Exercise details | Which lines of the data contain the string "exists"? Copy every one of them.

===== Supplied information

(* ===== verification/Machine.v ===== *)
(** Machine-width integer operations of Rust as the code uses them: [uW] and
    [iW] values are [Z]s in range, and every operation writes out what happens
    at the boundary (checked, saturating, wrapping, or aborting). *)
From S2P Require Import Prelude.

Definition in_u (w z : Z) : Prop := 0 ≤ z < 2 ^ w.
Definition in_i (w z : Z) : Prop := - 2 ^ (w - 1) ≤ z < 2 ^ (w - 1).

#[export] Instance in_u_dec w z : Decision (in_u w z).
Proof. unfold in_u. apply _. Defined.
#[export] Instance in_i_dec w z : Decision (in_i w z).
Proof. unfold in_i. apply _. Defined.

Definition u16_max : Z := 2 ^ 16 - 1.
Definition u32_max : Z := 2 ^ 32 - 1.
Definition u64_max : Z := 2 ^ 64 - 1.
Definition u128_max : Z := 2 ^ 128 - 1.
Definition i128_min : Z := - 2 ^ 127.
Definition i128_max : Z := 2 ^ 127 - 1.

(** [a as uW] *)
Definition as_u (w z : Z) : Z := z mod 2 ^ w.

(** [a as iW]: two's complement reinterpretation of the low [w] bits *)
Definition as_i (w z : Z) : Z := (z + 2 ^ (w - 1)) mod 2 ^ w - 2 ^ (w - 1).

Definition checked_add_u (w a b : Z) : option Z :=
  if a + b <? 2 ^ w then Some (a + b) else None.
Definition checked_sub_u (a b : Z) : option Z :=
  if b <=? a then Some (a - b) else None.
Definition checked_mul_u (w a b : Z) : option Z :=
  if a * b <? 2 ^ w then Some (a * b) else None.
Definition saturating_add_u (w a b : Z) : Z := Z.min (a + b) (2 ^ w - 1).
Definition saturating_sub_u (a b : Z) : Z := Z.max 0 (a - b).
Definition saturating_mul_u (w a b : Z) : Z := Z.min (a * b) (2 ^ w - 1).
Definition wrapping_add_u (w a b : Z) : Z := (a + b) mod 2 ^ w.

(** [a + b], [a - b] and [a * b] with overflow checks on *)
Definition add_u {E} (w a b : Z) : result E Z := unwrap (checked_add_u w a b).
Definition sub_u {E} (a b : Z) : result E Z := unwrap (checked_sub_u a b).
Definition mul_u {E} (w a b : Z) : result E Z := unwrap (checked_mul_u w a b).

(** Checked signed arithmetic: [None] outside [iW]. *)
Definition fit_i (w z : Z) : option Z :=
  if (- 2 ^ (w - 1) <=? z) && (z <? 2 ^ (w - 1)) then Some z else None.

(** [u64] bit operations; every shift amount in the code is below 64. *)
Definition shl64 (a n : Z) : Z := Z.shiftl a n mod 2 ^ 64.
Definition not64 (a : Z) : Z := 2 ^ 64 - 1 - a.

(** [v.count_ones()] of a [w]-bit value *)
Definition count_ones (w v : Z) : Z :=
  Z.of_nat (length (filter (λ i, Z.testbit v i = true) (seqZ 0 w))).

(** [v.trailing_zeros()] of a non-zero value *)
Fixpoint pos_trailing_zeros (p : positive) : Z :=
  match p with xO q => 1 + pos_trailing_zeros q | _ => 0 end.
Definition trailing_zeros (v : Z) : Z :=
  match v with Z.pos p => pos_trailing_zeros p | _ => 0 end.

Section machine_lemmas.
Implicit Types w a b z : Z.

Lemma as_u_bound w z : 0 ≤ w → in_u w (as_u w z).
Proof. intros. apply Z.mod_pos_bound. lia. Qed.

Lemma as_u_id w z : in_u w z → as_u w z = z.
Proof. apply Z.mod_small. Qed.

Lemma as_i_id w z : 0 < w → in_i w z → as_i w z = z.
Proof.
  intros Hw [H1 H2]. unfold as_i.
  assert (2 ^ w = 2 * 2 ^ (w - 1)) as Hp
    by (rewrite <-Z.pow_succ_r by lia; f_equal; lia).
  rewrite Z.mod_small; lia.
Qed.

Lemma as_i_bound w z : 0 < w → in_i w (as_i w z).
Proof.
  intros Hw. unfold as_i, in_i.
  assert (2 ^ w = 2 * 2 ^ (w - 1)) as Hp
    by (rewrite <-Z.pow_succ_r by lia; f_equal; lia).
  pose proof (Z.mod_pos_bound (z + 2 ^ (w - 1)) (2 ^ w)). lia.
Qed.

Lemma as_i_mod w z : 0 < w → as_i w z mod 2 ^ w = z mod 2 ^ w.
Proof.
  intros. unfold as_i. rewrite Zminus_mod_idemp_l. f_equal. lia.
Qed.

Lemma checked_add_u_Some w a b c :
  checked_add_u w a b = Some c ↔ c = a + b ∧ a + b < 2 ^ w.
Proof. unfold checked_add_u. case_match; bool_to_prop; naive_solver lia. Qed.

Lemma checked_sub_u_Some a b c :
  checked_sub_u a b = Some c ↔ c = a - b ∧ b ≤ a.
Proof. unfold checked_sub_u. case_match; bool_to_prop; naive_solver lia. Qed.

Lemma add_u_ok {E} w a b : a + b < 2 ^ w → add_u (E:=E) w a b = Ok (a + b).
Proof. intros. unfold add_u, checked_add_u. by rewrite (proj2 (Z.ltb_lt _ _)). Qed.

Lemma sub_u_ok {E} a b : b ≤ a → sub_u (E:=E) a b = Ok (a - b).
Proof. intros. unfold sub_u, checked_sub_u. by rewrite (proj2 (Z.leb_le _ _)). Qed.

Lemma mul_u_ok {E} w a b : a * b < 2 ^ w → mul_u (E:=E) w a b = Ok (a * b).
Proof. intros. unfold mul_u, checked_mul_u. by rewrite (proj2 (Z.ltb_lt _ _)). Qed.

Lemma checked_mul_u_Some w a b c :
  checked_mul_u w a b = Some c ↔ c = a * b ∧ a * b < 2 ^ w.
Proof. unfold checked_mul_u. case_match; bool_to_prop; naive_solver lia. Qed.

Lemma checked_mul_u_ok {E} w a b (e : E) :
  a * b < 2 ^ w → ok_or (checked_mul_u w a b) e = Ok (a * b).
Proof. intros. apply ok_or_Ok, checked_mul_u_Some. done. Qed.

Lemma checked_add_u_ok {E} w a b (e : E) :
  a + b < 2 ^ w → ok_or (checked_add_u w a b) e = Ok (a + b).
Proof. intros. apply ok_or_Ok, checked_add_u_Some. done. Qed.

Lemma fit_i_Some w z c : fit_i w z = Some c ↔ c = z ∧ in_i w z.
Proof.
  unfold fit_i, in_i. case_match; bool_to_prop; [naive_solver lia|].
  split; [done|]. intros [-> ?].
  match goal with H : (_ && _)%bool = false |- _ => apply andb_false_iff in H as [?|?] end;
    bool_to_prop; lia.
Qed.
End machine_lemmas.

#[export] Hint Resolve checked_mul_u_ok checked_add_u_ok : decode.
#[export] Hint Extern 1 (_ < _) => lia : decode.

(** ** The lowest set bit *)

Lemma trailing_zeros_spec v :
  0 < v → 0 ≤ trailing_zeros v ∧ ∃ k, 0 ≤ k ∧ v = (2 * k + 1) * 2 ^ trailing_zeros v.
Proof.
  destruct v as [|p|p]; [lia| |lia]. intros _. simpl.
  induction p as [p _|p [IH1 (k & Hk & IH2)]|]; cbn [pos_trailing_zeros].
  - split; [lia|]. exists (Z.pos p). lia.
  - split; [lia|]. exists k. split; [done|].
    rewrite Z.pow_add_r by lia. rewrite Pos2Z.inj_xO, IH2 at 1. ring.
  - split; [lia|]. exists 0. lia.
Qed.

Lemma trailing_zeros_bound v w : 0 < v < 2 ^ w → trailing_zeros v < w.
Proof.
  intros [Hv Hw]. destruct (trailing_zeros_spec v Hv) as (Hn & k & Hk & Heq).
  apply (Z.pow_lt_mono_r_iff 2); [lia| |].
  - destruct (decide (0 ≤ w)); [done|]. rewrite (Z.pow_neg_r 2 w) in Hw; lia.
  - assert (0 < 2 ^ trailing_zeros v) by lia. nia.
Qed.

Lemma trailing_zeros_shift k n :
  0 ≤ k → 0 ≤ n → trailing_zeros ((2 * k + 1) * 2 ^ n) = n.
Proof.
  intros Hk Hn. set (v := (2 * k + 1) * 2 ^ n).
  assert (0 < 2 ^ n) by lia. assert (0 < v) by (unfold v; nia).
  destruct (trailing_zeros_spec v ltac:(done)) as (Hm & j & Hj & Heq).
  set (m := trailing_zeros v) in *. unfold v in Heq.
  destruct (Z.lt_trichotomy m n) as [Hlt|[?|Hlt]]; [|done|].
  - replace n with ((n - m - 1) + 1 + m) in Heq by lia.
    rewrite !Z.pow_add_r in Heq by lia. assert (0 < 2 ^ m) by lia.
    assert ((2 * k + 1) * (2 ^ (n - m - 1) * 2 ^ 1) = 2 * j + 1) by nia. lia.
  - replace m with ((m - n - 1) + 1 + n) in Heq by lia.
    rewrite !Z.pow_add_r in Heq by lia.
    assert (2 * k + 1 = (2 * j + 1) * (2 ^ (m - n - 1) * 2 ^ 1)) by nia. lia.
Qed.

(** ** Prefix masks: [(!0u64) << (64 - len)] keeps the top [len] bits *)

Lemma ones64_shl_testbit n i :
  0 ≤ n → 0 ≤ i → Z.testbit (shl64 (not64 0) n) i = (n <=? i) && (i <? 64).
Proof.
  intros Hn Hi. unfold shl64, not64.
  replace (2 ^ 64 - 1 - 0) with (Z.ones 64) by done.
  destruct (Z.ltb_spec i 64).
  - rewrite Z.mod_pow2_bits_low, Z.shiftl_spec by lia.
    destruct (Z.leb_spec n i); simpl.
    + apply Z.ones_spec_low. lia.
    + apply Z.testbit_neg_r. lia.
  - rewrite Z.mod_pow2_bits_high by lia. by rewrite andb_false_r.
Qed.

Lemma land_prefix_mask v n :
  0 ≤ n → in_u 64 v → Z.land v (shl64 (not64 0) n) = v / 2 ^ n * 2 ^ n.
Proof.
  intros Hn Hv. apply Z.bits_inj'. intros i Hi.
  rewrite Z.land_spec, ones64_shl_testbit by done.
  rewrite <-Z.shiftr_div_pow2, <-Z.shiftl_mul_pow2, Z.shiftl_spec by lia.
  destruct (Z.leb_spec n i).
  - rewrite Z.shiftr_spec by lia. replace (i - n + n) with i by lia.
    destruct (Z.ltb_spec i 64); simpl; [by rewrite andb_true_r|].
    rewrite andb_false_r. symmetry. rewrite <-(as_u_id 64 v Hv).
    apply Z.mod_pow2_bits_high. lia.
  - rewrite (Z.testbit_neg_r _ (i - n)) by lia. by rewrite andb_false_r.
Qed.

Lemma land_mask_zero v : Z.land v 0 = 0.
Proof. apply Z.land_0_r. Qed.

(** Adding a bit that is clear *)
Lemma lor_marker a n : 0 ≤ n → Z.lor (a * 2 ^ (n + 1)) (2 ^ n) = (2 * a + 1) * 2 ^ n.
Proof.
  intros Hn. rewrite <-Z.add_nocarry_lor; [rewrite Z.pow_add_r by lia; ring|].
  apply Z.bits_inj'. intros i Hi. rewrite Z.land_spec, Z.bits_0.
  rewrite Z.pow2_bits_eqb by lia. destruct (Z.eqb_spec n i); [subst|by rewrite andb_false_r].
  by rewrite <-Z.shiftl_mul_pow2, Z.shiftl_spec, Z.testbit_neg_r by lia.
Qed.

Lemma shl64_1 n : 0 ≤ n < 64 → shl64 1 n = 2 ^ n.
Proof.
  intros. unfold shl64. rewrite Z.shiftl_1_l. apply Z.mod_small.
  split; [lia|]. apply Z.pow_lt_mono_r; lia.
Qed.

(** Two values agree above bit [n] iff their bits from [n] up are equal. *)
Lemma div_pow2_eq_bits u v n :
  0 ≤ n → u / 2 ^ n = v / 2 ^ n ↔ ∀ i, n ≤ i → Z.testbit u i = Z.testbit v i.
Proof.
  intros Hn. rewrite <-!Z.shiftr_div_pow2 by done. split.
  - intros H i Hi. pose proof (f_equal (λ z, Z.testbit z (i - n)) H) as Hb. simpl in Hb.
    rewrite !Z.shiftr_spec in Hb by lia. by replace (i - n + n) with i in Hb by lia.
  - intros H. apply Z.bits_inj'. intros i Hi. rewrite !Z.shiftr_spec by lia. apply H. lia.
Qed.

(** Boolean and propositional comparison of scaled values *)
Lemma eqb_mul_pow2 a b n :
  0 ≤ n → (a * 2 ^ n =? b * 2 ^ n) = bool_decide (b = a).
Proof.
  intros. assert (0 < 2 ^ n) by lia. apply eq_true_iff_eq.
  rewrite Z.eqb_eq, bool_decide_eq_true. nia.
Qed.

Lemma testbit_high w v i : in_u w v → 0 ≤ w ≤ i → Z.testbit v i = false.
Proof.
  intros Hv Hi. rewrite <-(as_u_id w v Hv). apply Z.mod_pow2_bits_high. lia.
Qed.

(** Exclusive or of scaled and of bounded values *)
Lemma lxor_pow2_mul a b k n : 0 ≤ n → Z.lxor (a * 2 ^ n) (b * 2 ^ n) = k * 2 ^ n ↔ Z.lxor a b = k.
Proof.
  intros Hn. rewrite <-!Z.shiftl_mul_pow2, <-Z.shiftl_lxor by lia.
  rewrite !Z.shiftl_mul_pow2 by lia. assert (0 < 2 ^ n) by lia. nia.
Qed.

Lemma lxor_bound n a b : 0 ≤ n → in_u n a → in_u n b → in_u n (Z.lxor a b).
Proof.
  intros Hn Ha Hb. rewrite <-(as_u_id n a Ha), <-(as_u_id n b Hb). unfold as_u.
  rewrite <-!Z.land_ones by lia.
  assert (Z.lxor (Z.land a (Z.ones n)) (Z.land b (Z.ones n)) = Z.land (Z.lxor a b) (Z.ones n)) as ->.
  { apply Z.bits_inj'. intros i Hi. rewrite !Z.lxor_spec, !Z.land_spec, Z.lxor_spec.
    by destruct (Z.testbit a i), (Z.testbit b i), (Z.testbit (Z.ones n) i). }
  rewrite Z.land_ones by lia. apply as_u_bound. lia.
Qed.

Lemma lor_bound n a b : 0 ≤ n → in_u n a → in_u n b → in_u n (Z.lor a b).
Proof.
  intros Hn Ha Hb. rewrite <-(as_u_id n a Ha), <-(as_u_id n b Hb). unfold as_u.
  rewrite <-!Z.land_ones, <-Z.land_lor_distr_l, Z.land_ones by lia. apply as_u_bound. lia.
Qed.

==========

Answer area |
  - split; [lia|]. exists (Z.pos p). lia.
  - split; [lia|]. exists k. split; [done|].
  - split; [lia|]. exists 0. lia.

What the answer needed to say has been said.